Cuentos con moraleja para educar a los niños en valores

El gran fabulista Esopo, pese a que su existencia real esté en entredicho, nos ha dejado una serie de relatos cortos de incalculable valor, tanto que todaviá hoy en día, más de 2000 años después de su muerte, siguen vigentes. Y es que, sus textos encierran enseñanzas que aun hoy en día son válidas y perfectas para educar a los niños.

Uno de estos relatos breves se titula El hombre, su hijo y el burro, una divertida fábula para niños que enseña a los más pequeños que es imposible complacer a todo el mundo, por lo que, en ocasiones, cuando las opiniones son muy enfrentadas, es preferible confiar en el sentido común.

Fábulas graciosas para niños: El hombre, su hijo y el burro 

fábulas con enseñanzas para niños 

Iba un hombre de viaje con su hijo y su burro. El niño iba montado sobre el burro, mientras que el padres caminaba a su lado. Tras un largo camino, llegaron por fin a un pueblo y, al pasar por sus calles, la gente no paraba de mirarles:

- Pero, ¿has visto? El hijo, que es joven y fuerte va montado en el burro, y su pobre padre, ya viejo, ha de caminar.

El hombre avergonzado, bajó a su hijo del burro y se montó él. Y así, siguieron su camino. Tiempo después llegaron hasta otro pueblo y, de nuevo, la gente o paraba de mirarles y cuchichear: 

- ¡Qué horror! El hombre va montado en el burro como si fuera el rey, mientras que deja a su hijo pequeño andando cansado a su lado.

El hombre, avergonzado de nuevo, bajó del burro y comenzó a caminar junto a su hijo y llevando al burro de las riendas.

Un rato después, llegaron hasta otro pueblo y la gente se paraba a mirarles: 

- ¡No puede ser! Tienen un burro y van de pie, ¿habrase visto?

Al escuchar esto, el hombre se montó en el burro junto a su hijo y siguieron su camino.
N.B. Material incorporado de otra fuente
(** * AI Project Manager Assistant: scoring, ranking and reporting core

    A shallow embedding of the rule-based part of the backend
    ([backend/app/services/ai_service.py], [report_service.py] and
    [task_service.py]) together with the properties the specification
    states about it. *)

From Stdlib Require Import ZArith List String Ascii Bool Lia Permutation Sorted.
From Stdlib Require Import DecimalString QArith.
From Stdlib Require PrimFloat FloatOps.
Import ListNotations.
Open Scope string_scope.
Open Scope Z_scope.

(** Python's [==] on strings. *)
Infix "==" := String.eqb (at level 70, no associativity).

(** ** Python values and exceptions *)

(** The exceptions the modelled code can raise. *)
Inductive PyExc : Type :=
| TypeError
| ValueError
| ProviderError.

(** The outcome of a Python call: a returned value or a raised exception. *)
Inductive pyresult (A : Type) : Type :=
| Ok (a : A)
| Raise (e : PyExc).
Arguments Ok {A} a.
Arguments Raise {A} e.

Definition bind {A B : Type} (m : pyresult A) (k : A -> pyresult B) : pyresult B :=
  match m with
  | Ok a => k a
  | Raise e => Raise e
  end.

Notation "x <- m ;; k" := (bind m (fun x => k))
  (at level 61, m at next level, right associativity).

(** A dictionary key that may be absent ([dict.get] then takes its default). *)
Inductive entry (A : Type) : Type :=
| Missing
| Present (a : A).
Arguments Missing {A}.
Arguments Present {A} a.

(** [datetime] values are naive timestamps, counted in microseconds from
    0001-01-01T00:00:00. *)
Definition datetime : Type := Z.

Definition microseconds_per_day : Z := 86400000000.

(** [(a - b).days]: Python normalises a [timedelta] so that [days] is the
    floor of the difference. *)
Definition timedelta_days (a b : datetime) : Z := (a - b) / microseconds_per_day.

(** Truthiness of an optional string: [None] and [''] are falsy. *)
Definition truthy_str (s : option string) : bool :=
  match s with
  | None => false
  | Some s => negb (s == "")
  end.

(** [x == s] where [x] may be [None], which equals no string. *)
Definition opt_str_eq (x : option string) (s : string) : bool :=
  match x with
  | Some x => x == s
  | None => false
  end.

(** ** Binary64 arithmetic

    Python floats are IEEE-754 binary64 numbers and every operation returns
    the exact result rounded to the nearest representable value, ties to
    even.  Only non-negative quantities far from the overflow and underflow
    thresholds occur here (task counts, ratios of counts and the literals
    0.2, 0.3, 0.7 and 100), so a float is carried as a dyadic number
    [man * 2 ^ exp] with [man >= 0]. *)
Module F64.

Record t : Type := mk { man : Z; exp : Z }.

(** Numerator and denominator of the exact value. *)
Definition num (x : t) : Z := if 0 <=? exp x then man x * 2 ^ exp x else man x.
Definition den (x : t) : Z := if 0 <=? exp x then 1 else 2 ^ (- exp x).

(** [ilog2 n d] is the floor of the binary logarithm of [n / d], for
    positive [n] and [d]. *)
Definition ilog2 (n d : Z) : Z :=
  let k := Z.log2 n - Z.log2 d in
  if (if 0 <=? k then d * 2 ^ k <=? n else d <=? n * 2 ^ (- k)) then k else k - 1.

(** [n / d] rounded to the nearest integer, ties to even. *)
Definition rne_div (n d : Z) : Z :=
  let q := n / d in
  let r := n mod d in
  match 2 * r ?= d with
  | Lt => q
  | Gt => q + 1
  | Eq => if Z.even q then q else q + 1
  end.

(** The binary64 number nearest to [n / d] (53 significant bits). *)
Definition round (n d : Z) : t :=
  if n =? 0 then mk 0 0
  else
    let e := ilog2 n d - 52 in
    mk (if 0 <=? e then rne_div n (d * 2 ^ e) else rne_div (n * 2 ^ (- e)) d) e.

(** [float(n)] *)
Definition of_int (n : Z) : t := round n 1.

(** [a / b] on two ints: true division is correctly rounded. *)
Definition div_int (a b : Z) : t := round a b.

Definition mul (x y : t) : t := round (num x * num y) (den x * den y).

(** [x < y] on floats. *)
Definition ltb (x y : t) : bool := num x * den y <? num y * den x.

(** [n > x] for an int [n] and a float [x]: Python compares the exact
    values. *)
Definition int_gtb (n : Z) (x : t) : bool := num x <? n * den x.

(** [int(x)] *)
Definition to_int (x : t) : Z := num x / den x.

(** [round(x, 1)]: the exact value rounded to one decimal, ties to even,
    then the nearest float to that decimal. *)
Definition round1 (x : t) : t := round (rne_div (10 * num x) (den x)) 10.

(** The literals of [report_service.py]. *)
Definition lit_0_3 : t := round 3 10.
Definition lit_0_2 : t := round 2 10.
Definition lit_0_7 : t := round 7 10.

(** The machine float with the same value, to compare the model with the
    processor's binary64 arithmetic on sample values. *)
Definition to_prim (x : t) : PrimFloat.float :=
  FloatOps.Z.ldexp (PrimFloat.of_uint63 (Uint63Axioms.of_Z (man x))) (exp x).

Definition prim_of_int (n : Z) : PrimFloat.float :=
  PrimFloat.of_uint63 (Uint63Axioms.of_Z n).

End F64.

(** ** Values handed to [json.dumps] and stored in the result dictionaries *)

#[local] Set Warnings "-register-all".
Inductive pyval : Type :=
| VNone
| VBool (b : bool)
| VInt (z : Z)
| VFloat (x : F64.t)
| VStr (s : string)
| VDatetime (d : datetime)
| VList (l : list pyval)
| VDict (items : list (string * pyval)).

Definition pydict : Type := list (string * pyval).

(** [d.get(key)] *)
Fixpoint dict_get (d : pydict) (key : string) : option pyval :=
  match d with
  | [] => None
  | (k, v) :: d' => if k == key then Some v else dict_get d' key
  end.

(** [d.get(key, default)] *)
Definition dict_get_default (d : pydict) (key : string) (default : pyval) : pyval :=
  match dict_get d key with
  | Some v => v
  | None => default
  end.

(** The default encoder of [json.dumps] knows [None], booleans, numbers,
    strings, lists and dictionaries; a [datetime] anywhere in the value is
    rejected. *)
Fixpoint serializable (v : pyval) : bool :=
  match v with
  | VDatetime _ => false
  | VList l => forallb serializable l
  | VDict items => forallb (fun kv => match kv with (_, x) => serializable x end) items
  | _ => true
  end.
Al pasar por el siguiente pueblo la gente comenzó a comentar: 

- ¡Es un abuso! El pobre animal ha de cargar con el peso de dos personas.

Al oír los comentarios, el hombre desmontó del burro y bajó a su hijo. Buscaron unas cuerdas y una vara, amarraron las patas del burro y lo colgaron de la vara para poder cargar con él.

En el siguiente pueblo, no daban crédito: 

- ¿Has visto? ¿Pero qué es esto? Un hombre y un niño cargando a un burro.

Entonces, el hombre, harto de todos los comentarios de todo el mundo, desató al burro, subió a su hijo en él y dijo: 

- Así salí de mi casa, y así seguiré mi viaje.